(** A render with ten regions, one commit and a drag under way from the
    origin. *)
Definition full_house : state := {|
  selections :=
    map (fun i => plain_region text i (inject_Z (20 * i)) 0 15 15)
        [1; 2; 3; 4; 5; 6; 7; 8; 9; 10];
  replacements := ∅; stickers := []; customTexts := [];
  history := [HistoryState.mk [] ∅ [] []]; historyIndex := 0;
  drawMode := text; autoAnalyzeEnabled := true; manualKey := "";
  originalImageData := None;
  canvasRef := Some (400, 300); originalCanvasRef := None;
  isDrawing := true; isMoving := false; startPos := (0%Q, 100%Q);
  stickerImagesRef := ∅; replacementImagesRef := ∅
|}.

End Pointer.

(* ===================================================================== *)
(** ** The 2D drawing context *)

Module Canvas.

(** The current transformation matrix, in the order the canvas API names
    its entries. *)
Record Transform : Type := mkTransform {
  ma : Q; mb : Q; mc : Q; md : Q; me : Q; mf : Q
}.

Definition identity : Transform := mkTransform 1 0 0 1 0 0.

Record Font : Type := mkFont {
  weight : FontWeight;
  sizePx : Q;
  family : string
}.

Inductive Baseline : Type := alphabetic | middle.
Inductive Align : Type := align_start | align (a : TextAlign).

(** The drawing state that [save] pushes and [restore] pops. *)
Record DrawState : Type := mkDrawState {
  transform : Transform;
  fillStyle : string;
  font : Font;
  textAlign : Align;
  textBaseline : Baseline;
  globalAlpha : Q
}.

Definition default_state : DrawState :=
  mkDrawState identity "#000000" (mkFont normal 10 "sans-serif")
    align_start alphabetic 1.

(** What the browser contributes to drawing: the mathematics library, text
    metrics, the colour parser, the three rasterising primitives (each maps
    the bitmap to the bitmap after the call, under the drawing state of the
    call), and the loading of a [data:] URL into an image ([None] when the
    image never loads). *)
Record Browser : Type := mkBrowser {
  math : MathLib;
  measureText : Font -> string -> Q;
  cssColor : string -> option RGBA;
  paintRect : DrawState -> Q -> Q -> Q -> Q -> ImageData -> ImageData;
  paintText : DrawState -> string -> Q -> Q -> ImageData -> ImageData;
  paintImage : DrawState -> ImageData -> Q -> Q -> Q -> Q -> ImageData -> ImageData;
  encodePNG : ImageData -> string;
  loadImage : string -> string -> option ImageData
}.

(** A canvas with its context. *)
Record Context : Type := mkContext {
  bitmap : ImageData;
  current : DrawState;
  saved : list DrawState
}.

Definition transparent : RGBA := mkRGBA 0 0 0 0.

(** The bitmap of [w] x [h] pixels whose pixel in column [i] of row [j] is
    [f i j]. *)
Definition generate (w h : Z) (f : Z -> Z -> RGBA) : ImageData :=
  mkImageData w h
    (map (fun k => f (Z.of_nat k mod w) (Z.of_nat k / w))
         (seq 0 (Z.to_nat (w * h)))).

Definition pixel_at (img : ImageData) (i j : Z) : option RGBA :=
  if (0 <=? i) && (i <? width img) && (0 <=? j) && (j <? height img)
  then nth_error (data img) (Z.to_nat (j * width img + i))
  else None.

(** [document.createElement('canvas')] with its size set. *)
Definition createCanvas (w h : Z) : Context :=
  mkContext (generate w h (fun _ _ => transparent)) default_state [].

(** [ctx.putImageData(source, 0, 0)]: the pixels of [source] replace those
    under them, whatever the drawing state. *)
Definition putImageData (source : ImageData) (ctx : Context) : Context :=
  let target := bitmap ctx in
  mkContext
    (generate (width target) (height target)
       (fun i j =>
          match pixel_at source i j with
          | Some p => p
          | None => default transparent (pixel_at target i j)
          end))
    (current ctx) (saved ctx).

## Exercise prompt
Using the entries above, quote each line verbatim from the first through the line that contains "Record Browser : Type".

## Result of the task
(** A render with ten regions, one commit and a drag under way from the
    origin. *)
Definition full_house : state := {|
  selections :=
    map (fun i => plain_region text i (inject_Z (20 * i)) 0 15 15)
        [1; 2; 3; 4; 5; 6; 7; 8; 9; 10];
  replacements := ∅; stickers := []; customTexts := [];
  history := [HistoryState.mk [] ∅ [] []]; historyIndex := 0;
  drawMode := text; autoAnalyzeEnabled := true; manualKey := "";
  originalImageData := None;
  canvasRef := Some (400, 300); originalCanvasRef := None;
  isDrawing := true; isMoving := false; startPos := (0%Q, 100%Q);
  stickerImagesRef := ∅; replacementImagesRef := ∅
|}.

End Pointer.

(* ===================================================================== *)
(** ** The 2D drawing context *)

Module Canvas.

(** The current transformation matrix, in the order the canvas API names
    its entries. *)
Record Transform : Type := mkTransform {
  ma : Q; mb : Q; mc : Q; md : Q; me : Q; mf : Q
}.

Definition identity : Transform := mkTransform 1 0 0 1 0 0.

Record Font : Type := mkFont {
  weight : FontWeight;
  sizePx : Q;
  family : string
}.

Inductive Baseline : Type := alphabetic | middle.
Inductive Align : Type := align_start | align (a : TextAlign).

(** The drawing state that [save] pushes and [restore] pops. *)
Record DrawState : Type := mkDrawState {
  transform : Transform;
  fillStyle : string;
  font : Font;
  textAlign : Align;
  textBaseline : Baseline;
  globalAlpha : Q
}.

Definition default_state : DrawState :=
  mkDrawState identity "#000000" (mkFont normal 10 "sans-serif")
    align_start alphabetic 1.

(** What the browser contributes to drawing: the mathematics library, text
    metrics, the colour parser, the three rasterising primitives (each maps
    the bitmap to the bitmap after the call, under the drawing state of the
    call), and the loading of a [data:] URL into an image ([None] when the
    image never loads). *)
Record Browser : Type := mkBrowser {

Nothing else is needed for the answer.